Task statement - Look through the entries below. Report each line that has the word "without" in it.

____________________

(* ===== verification/MmapSpec.v ===== *)
(** Windows come and go: what freeing and adding them does to the invariant of the
    mmap cache, mmap_cache_get and mmap_cache_close_fd as a whole, and what the cache
    promises to its users over any sequence of requests. *)
From S2P Require Import Prelude JournalDef ArenaProofs Mmap MmapInv.

Lemma forget_window_ok w cs : NoDup cs -> forall l, (forall c, c ∈ cs -> get c l = Some (Some w)) ->
  exists l', forget_window w cs l = Some l' /\ map fst l' = map fst l
    /\ forall c, get c l' = if decide (c ∈ cs) then Some None else get c l.
Proof.
  induction 1 as [|c cs Hc _ IH]; intros l Hl.
  - exists l. split; [done|]. split; [done|]. intros c. by rewrite decide_False by apply not_elem_of_nil.
  - pose proof (Hl c (list_elem_of_here _ _)) as E. cbn [forget_window]. rewrite E. cbn [mbind option_bind]. rewrite decide_True by done.
    destruct (IH (put c None l)) as (l' & Hrun & Hk & Hget).
    { intros c' H. rewrite get_put, decide_False by (by intros ->). apply Hl. by right. }
    exists l'. split; [done|]. split; [by rewrite Hk, (put_keys _ _ _ _ E)|]. intros c'. rewrite Hget, get_put.
    destruct (decide (c' = c)) as [->|Hne].
    + rewrite (decide_True (P := c ∈ c :: cs)) by (by left). by destruct (decide (c ∈ cs)).
    + destruct (decide (c' ∈ cs)) as [H|H]; [by rewrite decide_True by (by right)|]. rewrite decide_False; [done|].
      by intros [?|?]%elem_of_cons.
Qed.

Section cache.
Context (others : gmap Z Mapping).

(** What is left when a window is unlinked. *)
Definition unlinked (w : nat) (x : Window) (m m1 : MMapCache) : Prop :=
  n_ref m1 = n_ref m /\ n_windows m1 = n_windows m /\ n_mmap m1 = n_mmap m /\ windows m1 = windows m
  /\ unused m1 = without w (unused m) /\ (forall y, last_unused m1 = Some y -> y ∈ unused m1)
  /\ maps m1 = delete (w_ptr x) (maps m)
  /\ map fst (fds m1) = map fst (fds m)
  /\ (forall fd, get fd (fds m1) = if decide (w_fd x = Some fd) then without w <$> get fd (fds m) else get fd (fds m))
  /\ map fst (contexts m1) = map fst (contexts m)
  /\ forall c, get c (contexts m1) = if decide (get c (contexts m) = Some (Some w)) then Some None else get c (contexts m).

____________________

Written answer -
  /\ unused m1 = without w (unused m) /\ (forall y, last_unused m1 = Some y -> y ∈ unused m1)
  /\ (forall fd, get fd (fds m1) = if decide (w_fd x = Some fd) then without w <$> get fd (fds m) else get fd (fds m))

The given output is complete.